Below are some records; quote exactly the lines from the one that contains "(* ===== verification/SaveMenu.v ===== *)" through the one that contains "mkWorld (menu w)", inclusive, and no others.

** Opening LISTED ENTRIES block **

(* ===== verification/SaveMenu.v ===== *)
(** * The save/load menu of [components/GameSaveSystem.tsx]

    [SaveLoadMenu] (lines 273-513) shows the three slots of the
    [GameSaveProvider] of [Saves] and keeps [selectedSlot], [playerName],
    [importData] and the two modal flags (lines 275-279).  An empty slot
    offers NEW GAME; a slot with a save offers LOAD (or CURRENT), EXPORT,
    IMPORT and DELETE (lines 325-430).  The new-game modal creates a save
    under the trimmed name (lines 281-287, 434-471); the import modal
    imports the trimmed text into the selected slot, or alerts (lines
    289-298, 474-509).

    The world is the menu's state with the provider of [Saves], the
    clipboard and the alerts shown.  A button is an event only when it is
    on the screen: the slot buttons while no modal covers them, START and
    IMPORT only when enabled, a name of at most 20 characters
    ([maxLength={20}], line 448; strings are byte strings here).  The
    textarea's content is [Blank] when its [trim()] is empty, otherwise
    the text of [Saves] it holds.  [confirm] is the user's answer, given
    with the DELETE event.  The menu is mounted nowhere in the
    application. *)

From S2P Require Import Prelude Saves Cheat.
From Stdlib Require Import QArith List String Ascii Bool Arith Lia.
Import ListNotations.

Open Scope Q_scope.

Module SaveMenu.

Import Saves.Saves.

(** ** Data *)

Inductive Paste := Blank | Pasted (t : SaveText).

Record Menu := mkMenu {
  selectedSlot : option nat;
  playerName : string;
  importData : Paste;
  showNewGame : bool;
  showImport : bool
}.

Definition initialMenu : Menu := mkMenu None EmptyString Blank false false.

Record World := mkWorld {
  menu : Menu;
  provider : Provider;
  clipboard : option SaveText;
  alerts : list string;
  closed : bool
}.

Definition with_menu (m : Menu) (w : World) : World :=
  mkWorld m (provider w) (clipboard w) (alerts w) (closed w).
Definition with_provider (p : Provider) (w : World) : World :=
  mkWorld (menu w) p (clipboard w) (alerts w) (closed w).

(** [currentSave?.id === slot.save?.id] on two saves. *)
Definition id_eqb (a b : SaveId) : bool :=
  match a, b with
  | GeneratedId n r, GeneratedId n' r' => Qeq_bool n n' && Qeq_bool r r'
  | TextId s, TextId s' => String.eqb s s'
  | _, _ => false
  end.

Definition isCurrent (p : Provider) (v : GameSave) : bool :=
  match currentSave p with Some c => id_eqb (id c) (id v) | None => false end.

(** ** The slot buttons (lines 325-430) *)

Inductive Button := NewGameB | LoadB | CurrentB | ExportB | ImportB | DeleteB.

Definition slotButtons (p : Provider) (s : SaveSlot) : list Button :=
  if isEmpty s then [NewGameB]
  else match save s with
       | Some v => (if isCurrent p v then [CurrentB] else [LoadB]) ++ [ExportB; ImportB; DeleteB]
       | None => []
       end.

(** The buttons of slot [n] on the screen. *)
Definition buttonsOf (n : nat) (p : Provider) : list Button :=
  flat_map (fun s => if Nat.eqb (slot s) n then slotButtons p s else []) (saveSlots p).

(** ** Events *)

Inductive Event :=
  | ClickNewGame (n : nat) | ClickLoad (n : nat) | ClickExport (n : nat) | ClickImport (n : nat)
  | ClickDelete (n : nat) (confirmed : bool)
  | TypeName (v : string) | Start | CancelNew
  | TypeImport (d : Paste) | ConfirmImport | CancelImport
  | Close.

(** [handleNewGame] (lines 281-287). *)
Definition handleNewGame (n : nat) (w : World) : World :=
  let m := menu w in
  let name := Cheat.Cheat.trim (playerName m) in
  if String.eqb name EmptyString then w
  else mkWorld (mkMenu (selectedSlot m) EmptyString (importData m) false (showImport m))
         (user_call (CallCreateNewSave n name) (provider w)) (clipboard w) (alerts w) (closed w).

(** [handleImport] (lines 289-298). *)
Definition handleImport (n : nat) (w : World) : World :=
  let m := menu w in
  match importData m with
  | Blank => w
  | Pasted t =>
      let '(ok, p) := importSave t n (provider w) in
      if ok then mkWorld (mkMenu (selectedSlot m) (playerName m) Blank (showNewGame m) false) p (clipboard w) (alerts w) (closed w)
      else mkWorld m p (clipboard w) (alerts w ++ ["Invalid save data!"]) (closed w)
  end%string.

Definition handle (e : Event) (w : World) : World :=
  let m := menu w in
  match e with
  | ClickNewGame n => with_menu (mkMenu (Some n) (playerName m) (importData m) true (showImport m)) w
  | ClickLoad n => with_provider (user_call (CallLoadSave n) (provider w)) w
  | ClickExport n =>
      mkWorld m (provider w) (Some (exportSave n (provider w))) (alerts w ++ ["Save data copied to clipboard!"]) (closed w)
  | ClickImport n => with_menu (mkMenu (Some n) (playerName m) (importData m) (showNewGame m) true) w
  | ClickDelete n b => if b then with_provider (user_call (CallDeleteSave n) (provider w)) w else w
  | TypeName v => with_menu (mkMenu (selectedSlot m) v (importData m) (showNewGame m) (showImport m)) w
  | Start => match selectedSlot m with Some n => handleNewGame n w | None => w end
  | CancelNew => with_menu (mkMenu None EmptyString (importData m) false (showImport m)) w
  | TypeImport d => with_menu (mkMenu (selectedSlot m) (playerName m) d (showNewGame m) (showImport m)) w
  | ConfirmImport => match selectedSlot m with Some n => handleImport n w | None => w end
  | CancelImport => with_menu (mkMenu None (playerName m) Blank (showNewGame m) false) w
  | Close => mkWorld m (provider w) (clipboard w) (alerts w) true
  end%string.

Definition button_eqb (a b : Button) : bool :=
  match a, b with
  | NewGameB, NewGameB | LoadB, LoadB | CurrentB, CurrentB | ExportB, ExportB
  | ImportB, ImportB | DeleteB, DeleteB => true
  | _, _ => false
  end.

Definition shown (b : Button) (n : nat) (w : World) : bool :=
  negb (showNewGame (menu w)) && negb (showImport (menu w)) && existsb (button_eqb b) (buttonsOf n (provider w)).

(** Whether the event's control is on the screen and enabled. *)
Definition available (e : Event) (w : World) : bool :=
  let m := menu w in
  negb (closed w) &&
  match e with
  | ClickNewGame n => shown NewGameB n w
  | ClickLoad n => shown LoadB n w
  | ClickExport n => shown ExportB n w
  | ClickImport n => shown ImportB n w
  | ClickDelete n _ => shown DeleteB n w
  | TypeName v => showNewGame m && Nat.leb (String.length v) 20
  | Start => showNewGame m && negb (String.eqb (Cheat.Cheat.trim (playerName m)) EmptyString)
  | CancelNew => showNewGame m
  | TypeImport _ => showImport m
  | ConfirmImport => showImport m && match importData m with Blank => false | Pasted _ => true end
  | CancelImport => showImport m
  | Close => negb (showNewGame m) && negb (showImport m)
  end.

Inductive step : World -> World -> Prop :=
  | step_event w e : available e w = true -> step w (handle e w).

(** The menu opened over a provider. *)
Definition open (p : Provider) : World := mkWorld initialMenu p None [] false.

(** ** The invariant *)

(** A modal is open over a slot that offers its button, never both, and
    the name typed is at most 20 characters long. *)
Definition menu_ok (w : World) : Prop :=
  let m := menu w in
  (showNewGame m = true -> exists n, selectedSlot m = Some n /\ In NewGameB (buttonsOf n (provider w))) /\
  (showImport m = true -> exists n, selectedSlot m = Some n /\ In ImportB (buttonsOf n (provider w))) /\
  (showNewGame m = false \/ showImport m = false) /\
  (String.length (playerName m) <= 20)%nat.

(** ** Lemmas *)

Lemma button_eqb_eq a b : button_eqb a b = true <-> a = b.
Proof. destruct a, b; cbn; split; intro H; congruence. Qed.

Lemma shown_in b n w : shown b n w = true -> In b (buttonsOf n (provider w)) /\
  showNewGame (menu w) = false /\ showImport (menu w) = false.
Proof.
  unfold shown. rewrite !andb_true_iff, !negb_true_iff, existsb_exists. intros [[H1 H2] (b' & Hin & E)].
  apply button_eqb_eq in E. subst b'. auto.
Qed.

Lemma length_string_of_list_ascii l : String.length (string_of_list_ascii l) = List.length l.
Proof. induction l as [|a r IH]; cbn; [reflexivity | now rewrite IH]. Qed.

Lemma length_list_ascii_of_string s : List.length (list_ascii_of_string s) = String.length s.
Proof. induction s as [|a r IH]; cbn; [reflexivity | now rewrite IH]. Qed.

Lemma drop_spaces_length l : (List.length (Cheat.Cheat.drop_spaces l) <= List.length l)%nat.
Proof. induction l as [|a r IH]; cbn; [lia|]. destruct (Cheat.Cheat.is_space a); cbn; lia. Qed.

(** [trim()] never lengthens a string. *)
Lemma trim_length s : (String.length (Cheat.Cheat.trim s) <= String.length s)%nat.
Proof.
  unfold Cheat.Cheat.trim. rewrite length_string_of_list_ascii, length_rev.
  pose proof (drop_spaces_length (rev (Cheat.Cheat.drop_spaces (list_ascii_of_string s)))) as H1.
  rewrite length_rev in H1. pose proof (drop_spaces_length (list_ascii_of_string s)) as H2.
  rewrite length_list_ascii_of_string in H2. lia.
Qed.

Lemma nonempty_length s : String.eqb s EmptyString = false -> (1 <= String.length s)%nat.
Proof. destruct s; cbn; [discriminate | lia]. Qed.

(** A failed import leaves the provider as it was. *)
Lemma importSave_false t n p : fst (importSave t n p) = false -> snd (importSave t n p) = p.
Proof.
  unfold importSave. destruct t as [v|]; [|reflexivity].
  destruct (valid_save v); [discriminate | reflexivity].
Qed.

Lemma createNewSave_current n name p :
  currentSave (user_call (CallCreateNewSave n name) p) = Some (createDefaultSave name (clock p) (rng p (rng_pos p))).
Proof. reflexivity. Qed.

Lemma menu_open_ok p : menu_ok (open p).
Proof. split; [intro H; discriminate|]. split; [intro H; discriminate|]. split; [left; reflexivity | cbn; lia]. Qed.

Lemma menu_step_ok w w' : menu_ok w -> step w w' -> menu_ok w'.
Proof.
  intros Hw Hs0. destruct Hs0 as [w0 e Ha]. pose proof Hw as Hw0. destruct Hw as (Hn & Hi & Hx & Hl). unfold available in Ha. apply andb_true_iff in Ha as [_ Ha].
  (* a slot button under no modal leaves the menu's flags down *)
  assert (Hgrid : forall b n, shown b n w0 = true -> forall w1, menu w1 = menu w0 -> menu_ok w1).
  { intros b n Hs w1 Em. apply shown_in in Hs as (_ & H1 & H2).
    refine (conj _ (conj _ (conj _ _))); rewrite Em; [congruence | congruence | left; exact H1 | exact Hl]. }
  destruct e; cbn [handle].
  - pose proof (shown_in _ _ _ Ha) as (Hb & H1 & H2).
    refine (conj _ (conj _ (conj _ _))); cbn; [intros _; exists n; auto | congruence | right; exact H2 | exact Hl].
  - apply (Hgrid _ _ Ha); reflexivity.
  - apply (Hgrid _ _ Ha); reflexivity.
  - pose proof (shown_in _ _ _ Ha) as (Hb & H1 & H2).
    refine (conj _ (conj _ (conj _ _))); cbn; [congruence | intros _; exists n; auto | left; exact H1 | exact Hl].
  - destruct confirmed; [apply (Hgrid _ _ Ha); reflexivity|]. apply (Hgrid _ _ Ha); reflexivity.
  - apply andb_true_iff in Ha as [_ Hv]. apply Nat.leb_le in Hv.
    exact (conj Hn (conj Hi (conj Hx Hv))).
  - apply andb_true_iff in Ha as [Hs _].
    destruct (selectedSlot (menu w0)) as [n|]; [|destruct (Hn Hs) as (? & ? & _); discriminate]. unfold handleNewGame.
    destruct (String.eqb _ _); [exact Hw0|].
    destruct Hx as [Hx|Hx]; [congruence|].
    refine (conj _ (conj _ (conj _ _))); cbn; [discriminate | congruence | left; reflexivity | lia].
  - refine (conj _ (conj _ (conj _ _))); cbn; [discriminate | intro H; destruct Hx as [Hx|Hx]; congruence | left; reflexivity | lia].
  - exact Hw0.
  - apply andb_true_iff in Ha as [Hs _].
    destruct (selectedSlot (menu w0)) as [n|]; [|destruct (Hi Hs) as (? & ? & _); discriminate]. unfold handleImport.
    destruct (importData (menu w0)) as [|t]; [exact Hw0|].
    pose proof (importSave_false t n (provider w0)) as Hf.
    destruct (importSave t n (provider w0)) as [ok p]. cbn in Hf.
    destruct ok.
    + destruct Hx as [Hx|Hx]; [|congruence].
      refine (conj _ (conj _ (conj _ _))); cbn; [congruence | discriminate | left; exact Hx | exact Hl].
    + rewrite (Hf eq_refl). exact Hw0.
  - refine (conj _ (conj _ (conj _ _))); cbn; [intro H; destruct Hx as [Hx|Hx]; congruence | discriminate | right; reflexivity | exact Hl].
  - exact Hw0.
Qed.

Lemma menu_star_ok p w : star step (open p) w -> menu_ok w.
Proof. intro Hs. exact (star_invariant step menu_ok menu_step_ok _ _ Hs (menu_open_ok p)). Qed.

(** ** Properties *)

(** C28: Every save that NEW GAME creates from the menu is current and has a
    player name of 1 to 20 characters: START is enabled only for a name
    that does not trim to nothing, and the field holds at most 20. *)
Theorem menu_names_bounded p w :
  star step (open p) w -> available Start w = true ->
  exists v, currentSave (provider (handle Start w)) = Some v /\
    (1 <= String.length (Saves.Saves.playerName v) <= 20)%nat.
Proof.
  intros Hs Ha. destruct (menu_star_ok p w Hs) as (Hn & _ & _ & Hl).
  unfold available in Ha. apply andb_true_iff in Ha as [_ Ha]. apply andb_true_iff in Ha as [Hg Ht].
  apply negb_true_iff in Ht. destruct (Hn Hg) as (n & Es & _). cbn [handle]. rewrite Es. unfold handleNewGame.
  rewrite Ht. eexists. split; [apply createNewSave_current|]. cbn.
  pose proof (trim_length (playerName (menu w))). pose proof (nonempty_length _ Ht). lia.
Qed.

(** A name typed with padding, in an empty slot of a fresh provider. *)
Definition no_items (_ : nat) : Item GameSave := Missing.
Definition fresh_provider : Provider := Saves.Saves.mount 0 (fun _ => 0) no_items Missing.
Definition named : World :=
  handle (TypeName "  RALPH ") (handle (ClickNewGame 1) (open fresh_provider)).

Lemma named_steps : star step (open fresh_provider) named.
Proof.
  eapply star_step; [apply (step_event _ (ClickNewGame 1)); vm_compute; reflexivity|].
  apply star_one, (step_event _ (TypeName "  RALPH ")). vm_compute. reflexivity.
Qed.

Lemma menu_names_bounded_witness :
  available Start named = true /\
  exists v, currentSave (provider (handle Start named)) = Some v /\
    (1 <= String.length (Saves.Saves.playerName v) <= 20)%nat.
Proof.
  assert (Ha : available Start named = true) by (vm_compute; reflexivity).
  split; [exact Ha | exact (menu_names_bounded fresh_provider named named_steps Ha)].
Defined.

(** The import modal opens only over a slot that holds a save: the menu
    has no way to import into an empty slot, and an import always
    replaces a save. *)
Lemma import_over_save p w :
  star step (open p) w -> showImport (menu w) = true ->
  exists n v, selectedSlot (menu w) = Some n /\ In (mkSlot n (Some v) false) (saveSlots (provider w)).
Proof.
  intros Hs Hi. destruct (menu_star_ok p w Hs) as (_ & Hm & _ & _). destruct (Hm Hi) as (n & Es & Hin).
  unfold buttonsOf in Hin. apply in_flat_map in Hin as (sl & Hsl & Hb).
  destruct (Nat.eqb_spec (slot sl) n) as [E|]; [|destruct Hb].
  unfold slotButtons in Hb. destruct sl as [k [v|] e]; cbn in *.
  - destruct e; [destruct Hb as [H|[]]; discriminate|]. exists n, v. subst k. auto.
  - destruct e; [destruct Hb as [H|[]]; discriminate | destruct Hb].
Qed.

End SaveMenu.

** Closing LISTED ENTRIES block **
** Opening LISTED ENTRIES block **

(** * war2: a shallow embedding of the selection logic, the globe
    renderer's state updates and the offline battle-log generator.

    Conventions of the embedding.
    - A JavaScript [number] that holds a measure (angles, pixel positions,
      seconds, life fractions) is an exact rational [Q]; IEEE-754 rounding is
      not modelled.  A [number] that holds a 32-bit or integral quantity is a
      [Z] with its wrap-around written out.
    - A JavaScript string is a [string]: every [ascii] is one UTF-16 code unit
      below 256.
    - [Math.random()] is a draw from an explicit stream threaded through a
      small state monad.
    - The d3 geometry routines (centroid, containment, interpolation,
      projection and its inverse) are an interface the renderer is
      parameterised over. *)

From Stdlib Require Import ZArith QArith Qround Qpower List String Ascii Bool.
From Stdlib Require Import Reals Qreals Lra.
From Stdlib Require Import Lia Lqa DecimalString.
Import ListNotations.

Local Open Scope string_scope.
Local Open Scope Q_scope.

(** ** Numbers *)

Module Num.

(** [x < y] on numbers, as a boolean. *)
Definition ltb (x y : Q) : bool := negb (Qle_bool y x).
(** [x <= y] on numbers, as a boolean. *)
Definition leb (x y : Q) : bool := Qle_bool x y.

** Closing LISTED ENTRIES block **

SOLUTION TO THIS EXERCISE ▸
(* ===== verification/SaveMenu.v ===== *)
(** * The save/load menu of [components/GameSaveSystem.tsx]

    [SaveLoadMenu] (lines 273-513) shows the three slots of the
    [GameSaveProvider] of [Saves] and keeps [selectedSlot], [playerName],
    [importData] and the two modal flags (lines 275-279).  An empty slot
    offers NEW GAME; a slot with a save offers LOAD (or CURRENT), EXPORT,
    IMPORT and DELETE (lines 325-430).  The new-game modal creates a save
    under the trimmed name (lines 281-287, 434-471); the import modal
    imports the trimmed text into the selected slot, or alerts (lines
    289-298, 474-509).

    The world is the menu's state with the provider of [Saves], the
    clipboard and the alerts shown.  A button is an event only when it is
    on the screen: the slot buttons while no modal covers them, START and
    IMPORT only when enabled, a name of at most 20 characters
    ([maxLength={20}], line 448; strings are byte strings here).  The
    textarea's content is [Blank] when its [trim()] is empty, otherwise
    the text of [Saves] it holds.  [confirm] is the user's answer, given
    with the DELETE event.  The menu is mounted nowhere in the
    application. *)

From S2P Require Import Prelude Saves Cheat.
From Stdlib Require Import QArith List String Ascii Bool Arith Lia.
Import ListNotations.

Open Scope Q_scope.

Module SaveMenu.

Import Saves.Saves.

(** ** Data *)

Inductive Paste := Blank | Pasted (t : SaveText).

Record Menu := mkMenu {
  selectedSlot : option nat;
  playerName : string;
  importData : Paste;
  showNewGame : bool;
  showImport : bool
}.

Definition initialMenu : Menu := mkMenu None EmptyString Blank false false.

Record World := mkWorld {
  menu : Menu;
  provider : Provider;
  clipboard : option SaveText;
  alerts : list string;
  closed : bool
}.

Definition with_menu (m : Menu) (w : World) : World :=
  mkWorld m (provider w) (clipboard w) (alerts w) (closed w).
Definition with_provider (p : Provider) (w : World) : World :=
  mkWorld (menu w) p (clipboard w) (alerts w) (closed w).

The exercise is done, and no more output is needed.